> Data in this exercise:
(* ===== verification/HandoverExample.v ===== *)
(** A dnsmasq replaced by ghostd on the small network of BookExample: a lease file that round-trips, a
    takeover, its rollback, and the situations in which the code strands a host. *)

From S2P Require Import Prelude Json State NetAddr Ledger LedgerInv Config KeyText ConfigInv AddrText Allocate AllocInv.
From S2P Require Import LeaseImport Delegate Report BookExample Dnsmasq LeaseText LeaseFile Manager ManagerInv Handover HandoverInv HandoverLive.
Local Open Scope Z_scope.

Module HandoverExample.
Import BookExample.

(** A stand-in for SHA-256 that prints 64 digits. *)
Definition digest64 (x : string) : string :=
  if (String.length x <? 16)%nat then "00112233445566778899aabbccddeeff00112233445566778899aabbccddeeff"
  else "ffeeddccbbaa99887766554433221100ffeeddccbbaa99887766554433221100".

Lemma digest64_digits x : str_forallb hex_lower_char (digest64 x) = true.
Proof. unfold digest64. by destruct (_ <? _)%nat. Qed.
Lemma digest64_length x : String.length (digest64 x) = 64%nat.
Proof. unfold digest64. by destruct (_ <? _)%nat. Qed.

Definition accept_duid (x : string) : bool := negb (is_empty x).

(** A lease, a quarantined address, an IPv6 lease and the server's own DUID. *)
Definition grant (scope client mac ip : string) (l : ledger) : ledger :=
  fst (Allocate digest64 1000 BookExample.book scope client mac "host" ip true l).
Definition carol : string := "duid:00030001020000000001/iaid:0000002a".
Definition mixed : ledger :=
  grant "lan6" carol EmptyString "2001:db8:1::100"
    (fst (Release 1100 "lan" bob "10.0.0.11" true
      (grant "lan" bob "02:00:00:00:00:0b" "10.0.0.11"
        (grant "lan" anna "02:00:00:00:00:0a" "10.0.0.10" (set_meta "duid" "ghost" empty_ledger))))).

Lemma grant_ok scope client mac ip l : plain ip -> ledger_ok l -> ledger_ok (grant scope client mac ip l).
Proof.
  intros Hp Hl. unfold grant. destruct (Allocate _ _ _ _ _ _ _ _ _ l) as [l' r] eqn:E.
  assert (Hu : unix 1000) by (unfold unix; lia).
  by apply (Allocate_keeps digest64 digest64_digits _ _ _ _ _ _ _ _ _ _ _ book_valid Hu Hp Hl E).
Qed.

Lemma mixed_wf : wf mixed.
Proof.
  apply ok_wf, grant_ok; [apply plain_check; vm_compute; reflexivity|].
  match goal with |- ledger_ok (fst ?r) => destruct r as [l' r'] eqn:E end.
  apply Release_keeps in E; [exact E|unfold unix; lia|].
  apply grant_ok; [apply plain_check; vm_compute; reflexivity|]. apply grant_ok; [apply plain_check; vm_compute; reflexivity|].
  apply BookInv.ok_meta, ok_empty.
Qed.

(** A property of every stored binding, checked one by one. *)
Lemma all_stored l (P : Binding -> bool) : forallb P (values (bindings l)) = true -> forall b, stored l b -> P b = true.
Proof.
  rewrite forallb_forall. intros H b Hb. apply H, list_elem_of_In, elem_of_values. by eexists.
Qed.

Lemma lease_file_roundtrip_witness :
  exists snap text doc l',
    take_snapshot 1200 EmptyString EmptyString 0 mixed = Ok snap /\ ExportDNSmasq digest64 snap = Ok text
    /\ ParseDNSmasq BookExample.book text = Ok doc
    /\ ImportDocument digest64 accept_duid 1200 (disabled BookExample.book) doc empty_ledger = (l', Ok tt)
    /\ lookup_default (meta l') "duid" EmptyString = "ghost".
Proof.
  destruct (lease_file_roundtrip digest64 digest64_digits digest64_length BookExample.book book_valid accept_duid 1200 mixed)
    as (snap & text & doc & l' & E1 & E2 & E3 & E4 & E5 & _).
  - lia.
  - exact mixed_wf.
  - vm_compute. congruence.
  - intros b Hb _. apply carriedb_sound. revert b Hb. apply all_stored. vm_compute. reflexivity.
  - intros _. vm_compute. reflexivity.
  - intros _ _ _ _. vm_compute. congruence.
  - exists snap, text, doc, l'. split_and!; assumption.
Defined.

(** * A takeover *)

Definition zero_print (c : Config) : string := "print".
Definition never_equal (a b : Config) : bool := false.

(** A world in which every call succeeds; a stop or start leaves the unit in [to]. *)
Definition calls (now : Z) (to : unit_state) : outside :=
  mkOutside (fun _ => now) (fun _ => false) (fun _ => CmdOk) (fun _ => CmdOk) (fun _ => false) (fun _ => false) (fun _ => CmdOk)
    (fun _ => to) (fun _ => true) (fun _ => CmdOk) (fun _ => None) (fun _ _ => true) (fun _ => true)
    (fun _ p _ => mkProbeResult p true EmptyString now).

Lemma calls_fine now : fine (calls now Active) now.
Proof. by split. Qed.

Definition lan_only : Config := mkConfig [lan] [printer] None.
Definition legacy_text : string := "5000 02:00:00:00:00:0c 10.0.0.12 laptop *".
(** dnsmasq serves, ghostd has nothing configured. *)
Definition host0 : host :=
  mkHost (mkStore empty_ledger no_journal []) no_config legacy_text (mkUnit false Active) NewManager no_config 0.
Definition spec : LegacySpec := mkSpec "dnsmasq.service" "/etc/dnsmasq.conf" "/var/lib/misc/dnsmasq.leases".

Definition started (out : outside) (observe standby : bool) (h : host) : host * outcome string unit :=
  startAddressbook digest64 accept_duid zero_print out never_equal observe standby h.
Definition acted (out : outside) (a : action) (h : host) : host * outcome string unit :=
  run_action digest64 accept_duid zero_print never_equal out a h.

Definition host1 : host := fst (started (calls 1000 Inactive) false false host0).
Definition take_over : action := ABegin lan_only spec 600 false [] false.
Definition host2 : host := fst (acted (calls 1000 Inactive) take_over host1).

Lemma pair_fst {A B} (p : A * B) (b : B) : snd p = b -> p = (fst p, b).
Proof. by intros <-; destruct p. Qed.

Lemma moved : rtc (move digest64 accept_duid zero_print never_equal) (false, host0) (true, host2).
Proof.
  eapply rtc_l; [apply (m_start _ _ _ _ (calls 1000 Inactive) false false host0 host1)|].
  - apply (pair_fst (started (calls 1000 Inactive) false false host0)). vm_compute. reflexivity.
  - apply rtc_once. apply (m_action _ _ _ _ (calls 1000 Inactive) take_over host1 host2 (Done tt)); [|discriminate].
    apply (pair_fst (acted (calls 1000 Inactive) take_over host1)). vm_compute. reflexivity.
Qed.


Definition no_save : act unit := mret tt.

(** The same host, where the address of the DNS server can be bound for UDP and not for TCP. *)
Definition half_bound : outside :=
  let o := calls 1000 Inactive in
  mkOutside (o_now o) (o_view o) (o_commit o) (o_save o) (o_load o) (o_lock o) (o_systemctl o) (o_settles o) (o_owns_port o) (o_file o)
    (o_validate o) (fun _ call => if call is ListenTCP _ then false else true) (o_answers o) (o_probe o).
Definition applied (out : outside) : host * outcome string unit := Apply zero_print out lan_only no_save host1.

Lemma apply_all_or_nothing_witness :
  (snd (applied (calls 1000 Inactive)) = Done tt /\ in_step (mgr (fst (applied (calls 1000 Inactive)))))
  /\ snd (applied half_bound) = Failed "listen tcp" /\ mOpen (mgr (fst (applied half_bound))) = listening (mgr (fst (applied half_bound))).
Proof.
  assert (E1 : snd (applied (calls 1000 Inactive)) = Done tt) by (vm_compute; reflexivity).
  assert (E2 : snd (applied half_bound) = Failed "listen tcp") by (vm_compute; reflexivity).
  assert (Ht : tidy (mgr host1)) by (vm_compute; reflexivity).
  pose proof (apply_all_or_nothing zero_print (calls 1000 Inactive) lan_only no_save host1 _ _ (fun h => eq_refl) Ht (surjective_pairing _)) as H1.
  pose proof (apply_all_or_nothing zero_print half_bound lan_only no_save host1 _ _ (fun h => eq_refl) Ht (surjective_pairing _)) as H2.
  fold (applied (calls 1000 Inactive)) in H1. fold (applied half_bound) in H2. rewrite E1 in H1. rewrite E2 in H2.
  split; [split; [exact E1|exact (proj1 (proj2 H1))]|]. split; [exact E2|exact (proj2 H2)].
Defined.

(** * Its rollback *)

(** The takeover's deadline passes: recovery at 2000. *)
Definition result_of (h : host) : ledger * string * Z :=
  match restored digest64 accept_duid 2000 (journal (db h)) (noted zero_print 2000 (Target (journal (db h))) (Handover.book (db h))) (file h) with
  | Ok r => r | Err _ => (empty_ledger, EmptyString, 0)
  end.

Lemma no_foreign_check now c l :
  match take_snapshot now EmptyString EmptyString 0 l with Ok snap => check_bindings c (sBindings snap) | Err e => Err e end = Ok tt ->
  no_foreign now c l.
Proof. destruct (take_snapshot now EmptyString EmptyString 0 l) as [snap|] eqn:E; [|done]. intros H. by exists snap. Qed.


(** * Where the code strands a host *)

(** A rollback that cannot end.  ghostd's own configuration, all scopes off, calls the network by another
    name than the takeover's target.  The takeover goes through; its rollback hands the leases back and
    then fails to restore the previous configuration, because the live leases belong to the target's
    scope.  dnsmasq stays masked and ghostd serves nothing. *)
Definition office : Config := mkConfig [with_enabled false (mkScope "office" "eth0" "10.0.0.0/24" "10.0.0.1" "10.0.0.10" "10.0.0.12" "10.0.0.1"
  "lan.example" 3600 false [] 0 None None None [] [] None)] [] None.
Definition office_host : host :=
  fst (started (calls 1000 Inactive) false false
    (mkHost (mkStore empty_ledger no_journal []) office legacy_text (mkUnit false Active) NewManager no_config 0)).
Definition office_taken : host * outcome string unit := acted (calls 1000 Inactive) take_over office_host.

Lemma rollback_stranded :
  let r := Recover digest64 accept_duid zero_print (calls 2000 Active) never_equal (fst office_taken) in
  snd office_taken = Done tt
  /\ snd r = Failed "scope office overlaps outstanding binding in lan; retain original scope ID"
  /\ phase (fst r) = "rolling-back" /\ serving (mConfig (mgr (fst r))) = false
  /\ dnsmasq (fst r) = mkUnit true Inactive.
Proof. vm_compute. split_and!; reflexivity. Qed.

(** A warm standby whose own configuration has an enabled scope does not start. *)
Lemma standby_cannot_start :
  snd (started (calls 1000 Inactive) false true
    (mkHost (mkStore empty_ledger no_journal []) lan_only EmptyString (mkUnit true Inactive) NewManager no_config 0))
  = Failed "this authority is a warm standby; promote it before enabling scope lan".
Proof. vm_compute. reflexivity. Qed.

(** A change of the TFTP root that fails later stops the running TFTP server. *)
Definition boot_config (root : string) : Config := mkConfig [lan] [printer] (Some (mkTFTP root [])).
Definition boot_host : host := fst (Apply zero_print (calls 1000 Inactive) (boot_config "/srv/tftp") no_save host1).

Lemma failed_apply_stops_tftp :
  let r := Apply zero_print (calls 1000 Inactive) (boot_config "/srv/boot") (raise "disk full") boot_host in
  mTFTP (mgr boot_host) !! "10.0.0.1" = Some "/srv/tftp" /\ snd r = Failed "disk full"
  /\ mConfig (mgr (fst r)) = boot_config "/srv/tftp" /\ mTFTP (mgr (fst r)) !! "10.0.0.1" = None.
Proof. vm_compute. split_and!; reflexivity. Qed.

(** A rollback that crashed after it had started dnsmasq is retried: the lease file of the running dnsmasq
    is overwritten, and a lease it has granted since is gone from it. *)
Definition retried : host :=
  let j := journal (db host2) in
  mkHost (mkStore (Handover.book (db host2)) (with_phase "rolling-back" (Deadline j) j) []) (disabled no_config)
    (legacy_text +++ newline +++ "5600 02:00:00:00:00:0d 10.0.0.11 phone *" +++ newline) (mkUnit false Active)
    (off_manager lan_only (mgr host2)) no_config 0.

Lemma retry_overwrites_leases :
  let r := Recover digest64 accept_duid zero_print (calls 2000 Active) never_equal retried in
  running (dnsmasq retried) = true /\ snd r = Done tt /\ file (fst r) = "5000 02:00:00:00:00:0c 10.0.0.12 device-ffeeddccbbaa9988 *
".
Proof. vm_compute. split_and!; reflexivity. Qed.

(** * A pool that moves to another scope *)

(** The pool of one IPv6 scope is given to another one.  The change is accepted over the delegation
    carol has, which is not an address of a subnet, and the next client of the new scope is
    delegated the same prefix while carol's lasts. *)
Definition lan7 : Scope :=
  mkScope "lan7" "eth1" "2001:db8:2::/64" "2001:db8:2::1" "2001:db8:2::100" "2001:db8:2::1ff" EmptyString "lan.example" 3600
    true [] 1800 None None None [] [] (Some pd6).
Definition without_pool : Scope :=
  mkScope "lan6" "eth0" "2001:db8:1::/64" "2001:db8:1::1" "2001:db8:1::100" "2001:db8:1::1ff" EmptyString "lan.example" 3600
    true [] 1800 None None None [] [] None.
Definition moved_pool : Config := mkConfig [lan; without_pool; lan7] [printer] None.
Definition dave_prefix : ledger * result alloc_error Binding :=
  AllocatePrefix digest 1100 lan7 pd6 dave "00010001bb" EmptyString "fe80::2" true (fst carol_prefix).

Lemma moved_pool_overlaps :
  Validate book = Ok tt /\ Validate moved_pool = Ok tt
  /\ match take_snapshot 1100 EmptyString EmptyString 0 (fst carol_prefix) with
     | Ok snap => check_bindings moved_pool (sBindings snap) = Ok tt
     | Err _ => False
     end
  /\ delegated 1100 (readBinding (fst dave_prefix) "lan6" "2001:db8:f000::/56") = true
  /\ Client (readBinding (fst dave_prefix) "lan6" "2001:db8:f000::/56") = BookExample.carol
  /\ Client (grant_of dave_prefix) = dave /\ Address (grant_of dave_prefix) = "2001:db8:f000::/56".
Proof. split_and!; vm_compute; reflexivity. Qed.

End HandoverExample.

> What the task requires: When a line in the listing has the word "pose", return that line.

> Problem solution:
  pose proof (apply_all_or_nothing zero_print (calls 1000 Inactive) lan_only no_save host1 _ _ (fun h => eq_refl) Ht (surjective_pairing _)) as H1.
  pose proof (apply_all_or_nothing zero_print half_bound lan_only no_save host1 _ _ (fun h => eq_refl) Ht (surjective_pairing _)) as H2.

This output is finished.